Methods for massive GWAS
Principal Investigator:
Dr Richard Caruana
Approved Research ID:
32677
Approval date:
May 1st 2016
Lay summary
We aim to develop a GWAS/PheWAS algorithm that can realistically handle datasets reflecting over one million individuals. The class of model that we will explore are mixed models, which require the specification of a set of genetic markers to define the similarity between individuals. We will use the UK Biobank data to determine how many genetic markers (spread across the genome) should be used for this purpose. The stated aim of the UK Biobank is `improving the prevention, diagnosis and treatment of a wide range of serious and life-threatening illnesses.` One key step towards this goal is association analyses. Existing association analyses have pointed to the need to perform analyses with large sample sizes to uncover the subtle signals in genome-phenotype association.
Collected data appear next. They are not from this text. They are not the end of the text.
(* ===== verification/Bulk.v ===== *)
(** Changing many issues at once: [web/src/features/filters/BulkBar.tsx],
    [BulkProjectChanges.tsx] and [BulkMoveDialog.tsx], with [BulkChange] of
    [web/src/api/filters.ts].

    The bar is a state machine: the change it has gathered, what its controls hold
    besides, and the selection, which the list under it changes at any time.  The
    control of one custom field keeps a state of its own and is there only while every
    issue selected is of one project whose fields were read. *)

From Stdlib Require Import ZArith QArith Lia Ascii String.
From stdpp Require Import base list strings.
From S2P Require Import Prelude JsString Config IssueForms.

Open Scope Z_scope.

(** ** Data *)

(** Members to add to a set and to take from it; absent lists are empty ones. *)
Record BulkSetEdit := mkBulkSetEdit { edit_add : list string; edit_remove : list string }.

(** An answer that may be left alone (absent), cleared ([None]) or given. *)
Definition Change : Type := option (option string).

(** The parts a change of the bar has.  [bc_fields] holds one field at most. *)
Record BulkChange := mkBulkChange {
  bc_priority : option string;
  bc_assignee : Change;
  bc_sprintId : Change;
  bc_milestoneId : Change;
  bc_teamId : Change;
  bc_addLabels : option (list string);
  bc_removeLabels : option (list string);
  bc_fixVersions : option BulkSetEdit;
  bc_components : option BulkSetEdit;
  bc_fields : option (string * FieldValue);
  bc_transition : option string;
}.

Definition no_change : BulkChange := mkBulkChange None None None None None None None None None None None.
(* ===== verification/Holidays.v ===== *)
(** A calendar's days off: [web/src/features/availability/CalendarDays.tsx].

    The table is a state machine: the days the server holds, the draft there may be over
    them, and three requests whose answers may come between any two events.  A call made
    when a rendering had certain days carries those days with it. *)

From Stdlib Require Import ZArith Lia Ascii String.
From stdpp Require Import base list strings.
From S2P Require Import Prelude JsString Config DashChart.

Open Scope Z_scope.

Record Holiday := mkHoliday { ho_day : string; ho_name : string; ho_halfDay : bool }.

#[export] Instance Holiday_eq : EqDecision Holiday.
Proof. solve_decision. Defined.

(** How many rows and days of a draft are not saved yet. *)
Definition unsavedDays (draft saved : list Holiday) : Z :=
  let changed := filter (fun row => row ∉ saved) draft in
  let removed := filter (fun day => ho_day day ∉ map ho_day draft) saved in
  Z.of_nat (length changed) + Z.of_nat (length removed).

(** [Number.parseInt(text, 10)], of a text with no sign: the digits it begins with. *)
Fixpoint digits_from (n : option Z) (s : string) : option Z :=
  match s with
  | EmptyString => n
  | String c s' => if is_digit c then digits_from (Some (default 0 n * 10 + (Z.of_nat (nat_of_ascii c) - 48))) s' else n
  end.
Definition parseInt (s : string) : option Z := digits_from None (trimStart s).

(** The last year the days reach into. *)
Definition latestYear (days : list Holiday) : option Z :=
  match omap (fun day => parseInt (sliceTo 4 (ho_day day))) days with
  | [] => None
  | y :: ys => Some (foldr Z.max y ys)
  end.

Record NextYearProposal := mkProposal { pr_from : Z; pr_to : Z; pr_days : list Holiday; pr_skipped : list Holiday }.

Section Table.
Context `{Collation}.

Definition by_day (a b : Holiday) : Z := localeCompare (ho_day a) (ho_day b).

(** What a proposal adds to the days there are, and the table with it. *)
Definition added_days (days : list Holiday) (p : NextYearProposal) : list Holiday := filter (fun day => ho_day day ∉ map ho_day days) (pr_days p).
Definition with_added (days : list Holiday) (p : NextYearProposal) : list Holiday := sort_by by_day (days ++ added_days days p).

Record CalendarDays := mkCalendarDays {
  cd_saved : list Holiday;
  cd_draft : option (list Holiday);
  cd_copied : option NextYearProposal;
  cd_proposing : option (list Holiday);  (** the days shown when next year's were asked for *)
  cd_saving : bool;
  cd_importing : bool;
}.

Definition table_start (saved : list Holiday) : CalendarDays := mkCalendarDays saved None None None false false.

(** The days on screen. *)
Definition days_shown (c : CalendarDays) : list Holiday := default (cd_saved c) (cd_draft c).

Inductive CalendarRequest := SetDays (days : list Holiday) | ImportFile | ProposeNextYear.

Inductive CalendarEvent :=
| RowChanged (index : nat) (day : Holiday) | RowAdded | RowRemoved (index : nat)
| CopyPressed | Proposed (p : NextYearProposal) | ProposeFailed
| Discarded | SavePressed | DaysSaved | SaveFailed
| FilePicked (agrees : bool) | Imported | ImportFailed
| CalendarRead (days : list Holiday).

Definition with_draft (d : option (list Holiday)) (c : CalendarDays) : CalendarDays :=
  mkCalendarDays (cd_saved c) d (cd_copied c) (cd_proposing c) (cd_saving c) (cd_importing c).
Definition discard (c : CalendarDays) : CalendarDays := mkCalendarDays (cd_saved c) None None (cd_proposing c) (cd_saving c) (cd_importing c).
Definition with_pending (p : option (list Holiday)) (s i : bool) (c : CalendarDays) : CalendarDays :=
  mkCalendarDays (cd_saved c) (cd_draft c) (cd_copied c) p s i.

(** [onFile]'s question: asked where typed days would be lost. *)
Definition asks_to_discard (c : CalendarDays) : bool := match cd_draft c with Some d => 0 <? unsavedDays d (cd_saved c) | None => false end.

(** One event, for an administrator: the table after it and what is sent; [None] where
    its control is not there or is disabled. *)
Definition calendar_step (c : CalendarDays) (e : CalendarEvent) : option (CalendarDays * list CalendarRequest) :=
  match e with
  | RowChanged i day => match days_shown c !! i with Some _ => Some (with_draft (Some (<[i := day]> (days_shown c))) c, []) | None => None end
  | RowAdded => Some (with_draft (Some (days_shown c ++ [mkHoliday EmptyString EmptyString false])) c, [])
  | RowRemoved i => match days_shown c !! i with Some _ => Some (with_draft (Some (take i (days_shown c) ++ drop (S i) (days_shown c))) c, []) | None => None end
  | CopyPressed =>
      match latestYear (cd_saved c), cd_proposing c with
      | Some _, None => Some (with_pending (Some (days_shown c)) (cd_saving c) (cd_importing c) c, [ProposeNextYear])
      | _, _ => None
      end
  | Proposed p =>
      match cd_proposing c with
      | None => None
      | Some days =>
          let added := added_days days p in
          Some (mkCalendarDays (cd_saved c) (match added with [] => cd_draft c | _ => Some (with_added days p) end)
                  (Some (mkProposal (pr_from p) (pr_to p) added (pr_skipped p))) None (cd_saving c) (cd_importing c), [])
      end
  | ProposeFailed => match cd_proposing c with Some _ => Some (with_pending None (cd_saving c) (cd_importing c) c, []) | None => None end
  | Discarded => match cd_draft c with Some _ => Some (discard c, []) | None => None end
  | SavePressed => match cd_draft c with Some d => if cd_saving c then None else Some (with_pending (cd_proposing c) true (cd_importing c) c, [SetDays d]) | None => None end
  | DaysSaved => if cd_saving c then Some (discard (with_pending (cd_proposing c) false (cd_importing c) c), []) else None
  | SaveFailed => if cd_saving c then Some (with_pending (cd_proposing c) false (cd_importing c) c, []) else None
  | FilePicked agrees =>
      if cd_importing c then None
      else if asks_to_discard c && negb agrees then Some (c, [])
      else Some (with_pending (cd_proposing c) (cd_saving c) true c, [ImportFile])
  | Imported => if cd_importing c then Some (discard (with_pending (cd_proposing c) (cd_saving c) false c), []) else None
  | ImportFailed => if cd_importing c then Some (with_pending (cd_proposing c) (cd_saving c) false c, []) else None
  | CalendarRead days => Some (mkCalendarDays days (cd_draft c) (cd_copied c) (cd_proposing c) (cd_saving c) (cd_importing c), [])
  end.

Fixpoint calendar_run (c : CalendarDays) (es : list CalendarEvent) : option (CalendarDays * list CalendarRequest) :=
  match es with
  | [] => Some (c, [])
  | e :: es' =>
      match calendar_step c e with
      | None => None
      | Some (c', sent) => match calendar_run c' es' with Some (c'', more) => Some (c'', sent ++ more) | None => None end
      end
  end.

(** ** What counts as unsaved *)

(** Nothing counts as unsaved exactly where every row is one of the saved days and every
    saved day is still there. *)
Lemma unsaved_none draft saved :
  unsavedDays draft saved = 0 ↔ Forall (fun row => row ∈ saved) draft ∧ Forall (fun day => ho_day day ∈ map ho_day draft) saved.
Proof.
  unfold unsavedDays. rewrite !Forall_forall. split.
  - intros Hz. assert (length (filter (fun row => row ∉ saved) draft) = 0%nat ∧ length (filter (fun day => ho_day day ∉ map ho_day draft) saved) = 0%nat) as [H1 H2] by lia.
    apply nil_length_inv in H1, H2. split; intros x Hx.
    + destruct (decide (x ∈ saved)) as [|Hn]; [done|]. assert (x ∈ filter (fun row => row ∉ saved) draft) as Hin by (by apply list_elem_of_filter). rewrite H1 in Hin. by apply not_elem_of_nil in Hin.
    + destruct (decide (ho_day x ∈ map ho_day draft)) as [|Hn]; [done|].
      assert (x ∈ filter (fun day => ho_day day ∉ map ho_day draft) saved) as Hin by (by apply list_elem_of_filter). rewrite H2 in Hin. by apply not_elem_of_nil in Hin.
  - intros [H1 H2]. rewrite !filter_nothing; [done|..]; apply Forall_forall; intros x Hx Hn; apply Hn; auto.
Qed.

Lemma unsaved_same saved : unsavedDays saved saved = 0.
Proof. apply unsaved_none. rewrite !Forall_forall. split; [done|]. intros x Hx. by apply (list_elem_of_fmap_2 ho_day). Qed.

(** ** Next year's days *)

(** Copied days leave what the table held, take no date it has, and the table is then in
    the order of its days. *)
Lemma copy_keeps_days days p :
  with_added days p ≡ₚ days ++ added_days days p ∧ (∀ d, d ∈ added_days days p → d ∈ pr_days p ∧ ho_day d ∉ map ho_day days) ∧
  (NoDup (map ho_day days) → NoDup (map ho_day (pr_days p)) → NoDup (map ho_day (with_added days p))).
Proof.
  assert (with_added days p ≡ₚ days ++ added_days days p) as Hp by apply sort_by_Permutation. split; [done|]. split.
  - intros d [H1 H2]%list_elem_of_filter. done.
  - intros H1 H2. change (map ho_day ?l) with (ho_day <$> l). rewrite Hp, fmap_app. apply NoDup_app. split_and!; [done| |by apply NoDup_map_filter].
    intros x Hx (d & -> & [Hn _]%list_elem_of_filter)%list_elem_of_fmap. done.
Qed.

(** ** The table *)

(** What is saved is what is on screen; nothing is written before. *)
Lemma saves_what_is_shown c e c' sent days :
  calendar_step c e = Some (c', sent) → SetDays days ∈ sent → e = SavePressed ∧ days = days_shown c ∧ sent = [SetDays days].
Proof.
  destruct e; cbn [calendar_step]; repeat (case_match; try discriminate); intros [= <- <-] Hin; try (by apply not_elem_of_nil in Hin);
    apply list_elem_of_singleton in Hin; simplify_eq. split_and!; [done| |done]. unfold days_shown. by match goal with H : cd_draft c = _ |- _ => rewrite H end.
Qed.

(** An import is sent past typed days only where losing them was agreed to. *)
Lemma import_asks c e c' sent :
  calendar_step c e = Some (c', sent) → ImportFile ∈ sent → ∃ agrees, e = FilePicked agrees ∧ (asks_to_discard c = true → agrees = true).
Proof.
  destruct e; cbn [calendar_step]; repeat (case_match; try discriminate); intros [= <- <-] Hin; try (by apply not_elem_of_nil in Hin);
    apply list_elem_of_singleton in Hin; simplify_eq. eexists. split; [done|]. intros Ha. rewrite Ha in *. by destruct agrees.
Qed.

End Table.

(** ** Runs that lose what was typed *)

Definition new_year : Holiday := mkHoliday "2026-01-01" "New Year" false.
Definition renamed : Holiday := mkHoliday "2026-01-01" "New Year's Day" false.
Definition next_new_year : Holiday := mkHoliday "2027-01-01" "New Year" false.
Definition start_day : Holiday := mkHoliday "2026-12-24" "Eve" true.

(** A row edited while next year's days are asked for is as it was when they arrive. *)
Lemma copy_loses_edits :
  ∃ c, @calendar_run unitCollation (table_start [new_year])
    [CopyPressed; RowChanged 0 renamed; Proposed (mkProposal 2026 2027 [next_new_year] [])] = Some (c, [ProposeNextYear]) ∧
    cd_draft c = Some [new_year; next_new_year].
Proof. eexists. split; [vm_compute; reflexivity|]. reflexivity. Qed.

(** Days typed while a file is imported go when it has landed, and nobody was asked. *)
Lemma import_loses_unasked :
  ∃ c, @calendar_run unitCollation (table_start [new_year]) [FilePicked false; RowChanged 0 renamed; Imported] = Some (c, [ImportFile]) ∧ cd_draft c = None.
Proof. eexists. split; [vm_compute; reflexivity|]. reflexivity. Qed.

(** So do days typed while the table is saved. *)
Lemma typed_while_saving_lost :
  ∃ c, @calendar_run unitCollation (table_start [new_year])
    [RowChanged 0 renamed; SavePressed; RowAdded; DaysSaved] = Some (c, [SetDays [renamed]]) ∧ cd_draft c = None.
Proof. eexists. split; [vm_compute; reflexivity|]. reflexivity. Qed.

(** A row whose date is changed counts twice: as a row that is new and as a day removed. *)
Lemma date_change_counts_twice : unsavedDays [start_day] [new_year] = 2.
Proof. vm_compute. reflexivity. Qed.

Example latest_of_two : latestYear [next_new_year; new_year] = Some 2027. Proof. vm_compute. reflexivity. Qed.
Example no_year_yet : latestYear [mkHoliday EmptyString EmptyString false] = None. Proof. vm_compute. reflexivity. Qed.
With large samples comes confounding and the need to use methods that can correct for confounding. Our study aims to show that linear mixed models can be used for these studies. We will try different numbers of SNPs to correct for confounding, and see how few are needed. The fewer the better, as our goal is to apply our mixed-model algorithm to datasets with greater than one million samples. We believe the number of SNPs that will be needed is on the order of 50k, so our experiment would require a dataset with at least 100k samples.